## Problem details
Copy every entry below, exactly and in full.

## Dataset

Lemma wake_link e' d : elems s !! e' = Some d -> e' ≠ e -> link s' e' d.
Proof.
  intros Hd Hee. destruct wake_pc as (E1 & E2 & E3 & E4 & E5 & E6). pose proof wake_ne as Hne.
  pose proof (pi_link _ I _ _ Hd) as Hlk. pose proof Hlk as (r & Hr & Hin & _ & _ & _ & Hdd & _ & _).
  assert (Hpt : pid d ≠ t) by (intros He; destruct Hee; apply (pi_unique _ I _ _ _ _ Hd Hc); congruence).
  assert (Hps : exists r', procs s' !! parent_pid d = Some r' /\ parent_sim e' r r').
  { simpl. destruct (decide (parent_pid d = t)) as [He|]; [|destruct (decide (parent_pid d = q)) as [He|]].
    - exists p'. rewrite He, lookup_insert_eq. assert (r = p) as -> by congruence. split; [done|]. split; [done|right]. simpl.
      rewrite Hp, E4. split_and!; try done. intros E. by rewrite E in E5.
    - exists Q'. rewrite He, lookup_insert_ne, lookup_insert_eq by done. assert (r = Q) as -> by congruence.
      split; [done|]. split; [done|right]. simpl. rewrite HQ. split_and!; try done; intros k [= _ E]; congruence.
    - exists r. rewrite !lookup_insert_ne by done. split; [done|]. split; [done|by left]. }
  destruct Hps as (r' & Hr' & Hps). apply (link_sim s _ e' d r r'); simpl; try done; [|left; by apply wake_exits].
  rewrite lookup_insert_ne by done. destruct (decide (pid d = q)) as [E|]; [|left; by rewrite lookup_insert_ne].
  right. rewrite E in *. rewrite lookup_insert_eq. exists Q. split; [done|right]. exists Q'. split; [done|]. simpl. split_and!; auto.
Qed.

Lemma wake_link_self : link s' e c.
Proof.
  destruct wake_pc as (E1 & E2 & E3 & _). pose proof wake_ne as Hne.
  destruct (pi_link _ I _ _ Hc) as (Q0 & HQ0 & Hin0 & Hinc & Hnp & Hlt & Hd0 & Hl0 & Hx0).
  rewrite Hpar, Hk, ?Ht in *. assert (Q0 = Q) as -> by congruence.
  apply (link_intro _ e c Q'); simpl; rewrite ?Hpar, ?Hk; try done; rewrite ?lookup_insert_eq.
  - rewrite lookup_insert_ne by done. by rewrite lookup_insert_eq.
  - by intros pk [= <-].
  - unfold link_load in *. simpl in *. rewrite Hp in Hl0. rewrite E1. simpl in Hl0.
    destruct Hl0 as (_ & _ & _ & -> & ->). right. rewrite negb_involutive, Hk. split; [done|]. by left.
  - unfold link_exit in *. simpl in *. rewrite Hp in Hx0. rewrite E3. simpl in Hx0.
    destruct Hx0 as (? & ? & _). split_and!; try done. intros st ->. by destruct Hpc as [[? _]|(st' & ? & _)].
Qed.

## Response below
Lemma wake_link e' d : elems s !! e' = Some d -> e' ≠ e -> link s' e' d.
Proof.
  intros Hd Hee. destruct wake_pc as (E1 & E2 & E3 & E4 & E5 & E6). pose proof wake_ne as Hne.
  pose proof (pi_link _ I _ _ Hd) as Hlk. pose proof Hlk as (r & Hr & Hin & _ & _ & _ & Hdd & _ & _).
  assert (Hpt : pid d ≠ t) by (intros He; destruct Hee; apply (pi_unique _ I _ _ _ _ Hd Hc); congruence).
  assert (Hps : exists r', procs s' !! parent_pid d = Some r' /\ parent_sim e' r r').
  { simpl. destruct (decide (parent_pid d = t)) as [He|]; [|destruct (decide (parent_pid d = q)) as [He|]].
    - exists p'. rewrite He, lookup_insert_eq. assert (r = p) as -> by congruence. split; [done|]. split; [done|right]. simpl.
      rewrite Hp, E4. split_and!; try done. intros E. by rewrite E in E5.
    - exists Q'. rewrite He, lookup_insert_ne, lookup_insert_eq by done. assert (r = Q) as -> by congruence.
      split; [done|]. split; [done|right]. simpl. rewrite HQ. split_and!; try done; intros k [= _ E]; congruence.
    - exists r. rewrite !lookup_insert_ne by done. split; [done|]. split; [done|by left]. }
  destruct Hps as (r' & Hr' & Hps). apply (link_sim s _ e' d r r'); simpl; try done; [|left; by apply wake_exits].
  rewrite lookup_insert_ne by done. destruct (decide (pid d = q)) as [E|]; [|left; by rewrite lookup_insert_ne].
  right. rewrite E in *. rewrite lookup_insert_eq. exists Q. split; [done|right]. exists Q'. split; [done|]. simpl. split_and!; auto.
Qed.

Lemma wake_link_self : link s' e c.
Proof.
  destruct wake_pc as (E1 & E2 & E3 & _). pose proof wake_ne as Hne.
  destruct (pi_link _ I _ _ Hc) as (Q0 & HQ0 & Hin0 & Hinc & Hnp & Hlt & Hd0 & Hl0 & Hx0).
  rewrite Hpar, Hk, ?Ht in *. assert (Q0 = Q) as -> by congruence.
  apply (link_intro _ e c Q'); simpl; rewrite ?Hpar, ?Hk; try done; rewrite ?lookup_insert_eq.
  - rewrite lookup_insert_ne by done. by rewrite lookup_insert_eq.
  - by intros pk [= <-].
  - unfold link_load in *. simpl in *. rewrite Hp in Hl0. rewrite E1. simpl in Hl0.
    destruct Hl0 as (_ & _ & _ & -> & ->). right. rewrite negb_involutive, Hk. split; [done|]. by left.
  - unfold link_exit in *. simpl in *. rewrite Hp in Hx0. rewrite E3. simpl in Hx0.
    destruct Hx0 as (? & ? & _). split_and!; try done. intros st ->. by destruct Hpc as [[? _]|(st' & ? & _)].
Qed.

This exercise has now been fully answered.